Looks like the outer covering is deteriorating. While you can get away
with small patches short term, the rest will be going to crap soon.

I'd consider conduit, but there may be some sort of flexible wrap made
for that.
Check this out.
http://www.conduitrepair.com/product...ctConduit.html


This stuff does look pretty good. Don't forget OP that unless the
conduit bends easily, and I sort of doubt it does, you'll need a bigger
ID than just the OD of your cable, which I think bends a little -- I
can't tell how much -- back and forth as it goes over the clapboard.

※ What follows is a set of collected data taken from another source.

(* ===== verification/KeeperLive.v ===== *)
(** * KeeperLive: the keeper's schedule, and that an unattended subscription ends

    First the plan: what it decides is due is due, and it never sleeps past a due
    moment.  Then the loop on the offline market: every read is coherent, every
    planned write succeeds and is recognised, and the loop ends with the deal
    closed and all four weeks charged. *)
From S2P Require Import Prelude Text Params Settle Address MarketTypes Machine Conservation.
From S2P Require Import Accounting Quote MockDeal MockDealInv MockDealOps MockDealLive.
From S2P Require Import MockMarket MockInvariant MockReach MockLife MockSafety MockReads.
From S2P Require Import Backend Keeper KeeperDeal.

(** ** The plan *)
Definition keeper_live (s : KeeperSnapshot) : Prop :=
  is_subscription (ks_subscription s) = true /\ is_stopped (ks_deal s) = false /\
  ds_opened (ks_deal s) = true /\ ds_probe_accepted (ks_deal s) = true /\ ds_disputed (ks_deal s) = false.
Definition promote_at (s : KeeperSnapshot) (bounds : ClaimBounds) : Z :=
  ds_last_claim_time (ks_deal s) + cbd_promote_window bounds.

(** The work that is due at [now]. *)
Definition claim_due (s : KeeperSnapshot) (bounds : ClaimBounds) (now : Z) : Prop :=
  ds_tokens_final (ks_deal s) < ds_tokens_pending (ks_deal s) /\ promote_at s bounds <= now.
Definition week_due (s : KeeperSnapshot) (now : Z) : Prop :=
  week_index (ks_subscription s) < weeks_elapsed (ks_subscription s) now.
Definition close_due (s : KeeperSnapshot) (bounds : ClaimBounds) (now : Z) : Prop :=
  week_index (ks_subscription s) = sub_weeks (ks_subscription s) /\
  ds_tokens_final (ks_deal s) = ds_tokens_pending (ks_deal s) /\ promote_at s bounds <= now.
Definition nothing_due (s : KeeperSnapshot) (bounds : ClaimBounds) (now : Z) : Prop :=
  ~ claim_due s bounds now /\ ~ week_due s now /\ ~ close_due s bounds now.

Lemma checked_deadline_ok a d x : checked_deadline a d = Ok x -> x = a + d.
Proof. unfold checked_deadline. intros H. checked_facts. lia. Qed.
Lemma next_week_boundary_ok s x : next_week_boundary s = Ok x ->
  x = period_start s + SUB_WEEK_LEN * (week_index s + 1).
Proof.
  unfold next_week_boundary, u64_checked_add. intros H. repeat ok_step H.
  repeat match goal with
  | E : ok_or _ _ = Ok _ |- _ => apply ok_or_ok in E
  | E : checked_add _ _ _ = Some _ |- _ => apply checked_add_some in E as [? ?]
  | E : checked_mul _ _ _ = Some _ |- _ => apply checked_mul_some in E as [? ?]
  end. simplify_eq. lia.
Qed.
Lemma week_boundary_due s x now : next_week_boundary s = Ok x -> week_index s < sub_weeks s ->
  (x <= now <-> week_index s < weeks_elapsed s now).
Proof.
  intros ->%next_week_boundary_ok Hw. unfold weeks_elapsed.
  pose proof (Z.div_mod (now - period_start s) SUB_WEEK_LEN ltac:(done)).
  pose proof (Z.mod_pos_bound (now - period_start s) SUB_WEEK_LEN ltac:(done)). unfold SUB_WEEK_LEN in *. lia.
Qed.
Lemma then_try_ok {A} b (f : outcome ChainError A) o : then_try b f = Ok o ->
  (b = true /\ exists a, f = Ok a /\ o = Some a) \/ (b = false /\ o = None).
Proof. unfold then_try. destruct b; [|naive_solver]. intros H. ok_step H. simplify_eq. eauto. Qed.

Lemma then_try_total {A} b (a : A) : then_try b (Ok a) = Ok (if b then Some a else None).
Proof. by destruct b. Qed.

(** The delay of a wait: at most idle, and no longer than to any deadline ahead. *)
Lemma shorten_spec now delay o : 0 < delay ->
  0 < shorten now delay o <= delay /\
  (forall d, o = Some d -> now < d -> now + shorten now delay o <= d).
Proof. intros H. destruct o as [d|]; simpl; [|by split]. destruct (Z.ltb_spec now d); split; try lia; intros ? [= <-]; lia. Qed.
Lemma delay_spec now idle o1 o2 o3 : 0 < idle ->
  let d := foldl (shorten now) idle [o1; o2; o3] in
  0 < d <= idle /\ forall o x, o ∈ [o1; o2; o3] -> o = Some x -> now < x -> now + d <= x.
Proof.
  intros H. simpl.
  destruct (shorten_spec now idle o1 H) as [H1 D1].
  destruct (shorten_spec now (shorten now idle o1) o2 ltac:(lia)) as [H2 D2].
  destruct (shorten_spec now (shorten now (shorten now idle o1) o2) o3 ltac:(lia)) as [H3 D3].
  split; [lia|]. intros o x Ho Hx Hn. rewrite !elem_of_cons in Ho.
  destruct Ho as [->|[->|[->|Ho]]]; [specialize (D1 _ Hx Hn)|specialize (D2 _ Hx Hn)|specialize (D3 _ Hx Hn)|by apply not_elem_of_nil in Ho]; lia.
Qed.

(** What [plan_live] decides. *)
Lemma plan_live_spec s bounds now p : 0 < cbd_min_claim_interval bounds ->
  week_index (ks_subscription s) <= sub_weeks (ks_subscription s) ->
  ds_tokens_final (ks_deal s) <= ds_tokens_pending (ks_deal s) ->
  plan_live (ks_deal s) (ks_subscription s) (cbd_min_claim_interval bounds) (cbd_promote_window bounds) now = Ok p ->
  match p with
  | PlanFinalize => claim_due s bounds now
  | PlanSettleWeek k =>
      ~ claim_due s bounds now /\
      (week_due s now /\ k = weeks_elapsed (ks_subscription s) now \/
       close_due s bounds now /\ k = sub_weeks (ks_subscription s))
  | PlanWait d => 0 < d <= cbd_min_claim_interval bounds /\
      forall t, now <= t < now + d -> nothing_due s bounds t
  | _ => False
  end.
Proof.
  intros Hidle Hwk Hfp H. unfold plan_live in H. ok_step H. ok_step H.
  set (deal := ks_deal s) in *. set (sub := ks_subscription s) in *.
  apply then_try_ok in E0.
  assert (forall t, claim_due s bounds t <-> is_due a t = true) as Hclaim.
  { intros t. unfold claim_due, promote_at. fold deal. destruct E0 as [(Hb & x & ->%checked_deadline_ok & ->)|(Hb & ->)]; simpl; lia. }
  destruct (is_due a now) eqn:Ea.
  { simplify_eq. by apply Hclaim. }
  ok_step H. apply then_try_ok in E1.
  assert (forall t, week_due s t <-> is_due a0 t = true) as Hweek.
  { intros t. unfold week_due. fold sub. destruct E1 as [(Hb & x & Hx & ->)|(Hb & ->)]; simpl.
    - rewrite <- (week_boundary_due sub x t) by (done || lia). lia.
    - unfold weeks_elapsed. lia. }
  destruct (is_due a0 now) eqn:Ea0.
  { ok_step H. simplify_eq. rewrite Hclaim, Hweek. split; [congruence|]. left. split; [done|].
    unfold scheduled_week_target in E2. repeat ok_step E2. simplify_eq. checked_facts. subst.
    repeat match goal with X : checked_sub _ _ = Some _ |- _ => apply checked_sub_some in X as [-> ?] end.
    repeat match goal with X : try_from _ _ = Some _ |- _ => apply try_from_some in X as [-> ?] end. done. }
  ok_step H. apply then_try_ok in E2.
  assert (forall t, close_due s bounds t <-> is_due a1 t && (ds_tokens_final deal =? ds_tokens_pending deal) = true) as Hclose.
  { intros t. unfold close_due, promote_at. fold deal sub. destruct E2 as [(Hb & x & ->%checked_deadline_ok & ->)|(Hb & ->)]; simpl; lia. }
  destruct (is_due a1 now && _) eqn:Ea1.
  { simplify_eq. rewrite Hclaim. split; [congruence|]. right. split; [by apply Hclose|done]. }
  simplify_eq. pose proof (delay_spec now _ a a0 a1 Hidle) as [Hd Hdl]. split; [done|].
  simpl in Hd, Hdl. intros t Ht. unfold nothing_due. rewrite Hclaim, Hweek, Hclose.
  assert (forall o, o ∈ [a; a0; a1] -> is_due o now = false -> is_due o t = false) as Hnot.
  { intros o Ho. destruct o as [x|]; simpl; [|done]. intros Hx. specialize (Hdl _ x Ho eq_refl ltac:(lia)). lia. }
  assert (is_due a1 t && (ds_tokens_final deal =? ds_tokens_pending deal) = false) as ->.
  { destruct (ds_tokens_final deal =? ds_tokens_pending deal); [|by rewrite andb_false_r].
    rewrite andb_true_r in *. apply Hnot; [do 2 right; left|done]. }
  rewrite (Hnot a), (Hnot a0) by (done || left || (right; left)). done.
Qed.

(** What a snapshot that was read passes. *)
Lemma validate_snapshot_ok s : validate_snapshot s = Ok tt ->
  ds_tokens_final (ks_deal s) <= ds_tokens_pending (ks_deal s) /\
  (is_subscription (ks_subscription s) = true ->
   week_index (ks_subscription s) <= sub_weeks (ks_subscription s)).
Proof.
  unfold validate_snapshot, validate_subscription. intros H. ok_step H. ok_step H. split; [lia|]. intros Hs.
  rewrite Hs in H. repeat case_match; try discriminate H; lia.
Qed.

(** The keeper writes what is due and sleeps no longer than to the next due
    moment.  A planned promotion has a claim past its window; a planned settlement
    targets exactly the elapsed weeks, ahead of the charged ones, or closes a fully
    charged deal past its last window; a planned wait is positive, at most the idle
    interval, and throughout it a live deal has nothing due. *)
Theorem keeper_plan_is_exact (s : KeeperSnapshot) (bounds : ClaimBounds) (now : Z) (p : KeeperPlan) :
  0 <= cbd_min_claim_interval bounds -> plan s bounds now = Ok p ->
  match p with
  | PlanNotSubscription => is_subscription (ks_subscription s) = false
  | PlanTerminal => is_stopped (ks_deal s) = true
  | PlanFinalize => keeper_live s /\ claim_due s bounds now
  | PlanSettleWeek k =>
      keeper_live s /\ ~ claim_due s bounds now /\
      (week_due s now /\ k = weeks_elapsed (ks_subscription s) now \/
       close_due s bounds now /\ k = sub_weeks (ks_subscription s))
  | PlanWait d =>
      0 < d <= cbd_min_claim_interval bounds /\
      (keeper_live s -> forall t, now <= t < now + d -> nothing_due s bounds t)
  end.
Proof.
  intros Hidle H. unfold plan in H. ok_step H. destruct a. apply validate_snapshot_ok in E as [Hf Hw].
  destruct (is_subscription (ks_subscription s)) eqn:Hsub; simpl in H; [|by simplify_eq].
  destruct (is_stopped (ks_deal s)) eqn:Hst; [by simplify_eq|].
  ok_step H. unfold keeper_live. rewrite Hsub, Hst.
  destruct (ds_opened (ks_deal s)), (ds_probe_accepted (ks_deal s)), (ds_disputed (ks_deal s)); simpl in H;
    try (simplify_eq; split; [lia|]; intros (_ & _ & ? & ? & ?); discriminate).
  pose proof (plan_live_spec s bounds now p ltac:(lia) (Hw eq_refl) Hf H) as Hp.
  destruct p; try done; [|by split_and!..].
  destruct Hp as [? Hp]. split; [done|]. auto.
Qed.

(** ** The loop on the offline market *)
Section MockKeeper.
Context (consts : ProtocolConsts) (Hsane : consts_sane consts).
Context (params : DobParams) (order_id_of : TokenContract -> Z).
Context (bounds : ClaimBounds) (tc : TokenContract) (seller : string) (m : Match).
Context (Hidle : 0 < cbd_min_claim_interval bounds).
Context (Hwindow : cbd_promote_window bounds = claim_promote_window consts) (Hpos : 0 < claim_promote_window consts).
Implicit Types (c : StreamCell) (s : DealSubscription).
Let Hc : consts_typed consts := proj1 Hsane.

Definition view c s (created : Z) : KeeperSnapshot := mkKeeperSnapshot (state_of c created) s.

Lemma validate_view c s created t : deal_inv consts c s t -> is_subscription s = true ->
  (c_closed c = false -> c_probe_accepted c = true -> 0 < period_start s) ->
  validate_snapshot (view c s created) = Ok tt.
Proof.
  intros Hi Hsub Hper. pose proof (deal_bonds consts c s t Hi) as Hb. destruct Hi as (Hs & Hp & Htm).
  destruct Hs. destruct (is_subscription_weeks s sh_weeks Hsub) as (W1 & W2 & W3 & W4).
  unfold validate_snapshot, validate_subscription; simpl. rewrite Hsub.
  rewrite (proj2 (Z.ltb_ge _ _)) by lia. rewrite andb_false_r.
  rewrite !(proj2 (Z.ltb_ge _ _)) by lia. unfold phase in Hp. destruct (c_closed c) eqn:Ho; simpl.
  - destruct Hb as (_ & _ & Hb3 & Hb4). unfold is_stopped; simpl. by rewrite Ho, Hb3, Hb4.
  - assert ((c_tokens_pending c <? week_base_tokens s) = false) as ->.
    { apply Z.ltb_ge. destruct (c_probe_accepted c); [destruct Hp as [[] _]; lia|]. destruct Hp, pr_sub as (_ & _ & ->). lia. }
    rewrite andb_false_r. destruct (c_probe_accepted c) eqn:Ha; [|done].
    destruct Hp as [[] _], Htm. specialize (Hper eq_refl eq_refl).
    assert (TICK_SIZE <= tokens_paid s).
    { destruct (decide (week_index s = 0)) as [Hz|Hz]; [by destruct (st_week0 Hz) as [-> _]|].
      rewrite st_paid_weeks by lia. unfold TICK_SIZE in *. nia. }
    rewrite !(proj2 (Z.ltb_ge _ _)) by lia. simpl. by rewrite !(proj2 (Z.eqb_neq _ _)) by lia.
Qed.

Lemma settled_refl c s : c_probe_accepted c = true -> settled c s c s.
Proof. intros H. by constructor. Qed.
(** A settlement is an accepted transition. *)
Lemma settled_accepted c s c' s' cr cr' : settled c s c' s' -> same_terms s s' -> week_index s <= week_index s' ->
  ensure_non_regressing_transition (view c s cr) (view c' s' cr') = Ok tt.
Proof.
  intros [] [] Hw. destruct se_flags. unfold ensure_non_regressing_transition; simpl.
  rewrite !(proj2 (Z.ltb_ge _ _)) by lia. rewrite andb_false_r, H. simpl. rewrite andb_false_r. simpl.
  rewrite ster_flags, ster_weeks, ster_tpw, ster_funded, se_period, !Z.eqb_refl. done.
Qed.

#[local] Existing Instance MockChainBackend.
#[local] Existing Instance unit_keeper_observer.
#[local] Instance keeper_backend : ChainBackend MockWorld := MockChainBackend consts.

(** The deal under the keeper's care. *)
Definition at_life (c : StreamCell) (s : DealSubscription) (l : Life) : Prop :=
  l = if c_closed c then Ended seller m c s else Live seller m c s.
Record tended (w : MockWorld) c s : Prop := {
  te_reach : exists n0, n0 <= mw_now w /\ reachable consts params order_id_of n0 (mw_files w);
  te_life : at_life c s (life_in (mw_files w) tc);
  te_sub : is_subscription s = true;
  te_period : 0 < period_start s
}.

Definition accepts (cursor : KeeperCursor) c s : Prop :=
  forall created, match last_accepted cursor with
                  | None => True
                  | Some v => ensure_non_regressing_transition v (view c s created) = Ok tt
                  end.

I wish I could say I'd tested the silicon tape outdoors. I've used it
outdoors, on my phone line that a neighbor's half-baked contractors cut,
but I buried that and haven't see it for 10 years. Phone and DSL work
fine, however.

When I still had dial-up, one day my computer went out. I go downtairs
and ttwo guys are poking at the ground with a metal rod. I'm in a
townhouse and they're rebuilding a little fence around the front "patio"
and instead they cut one of my phone lines. They want to repair it with
wire nuts!!, but I soldered it and used this silicon tape. When I
called Verizon a couple days later, the woman on the end said they woudl
just use the jelly-filled crimp connectors and it sounded like I did a
better job than they woudl do. Not sure if she's right or not, but
voice and computer worked fine and still does.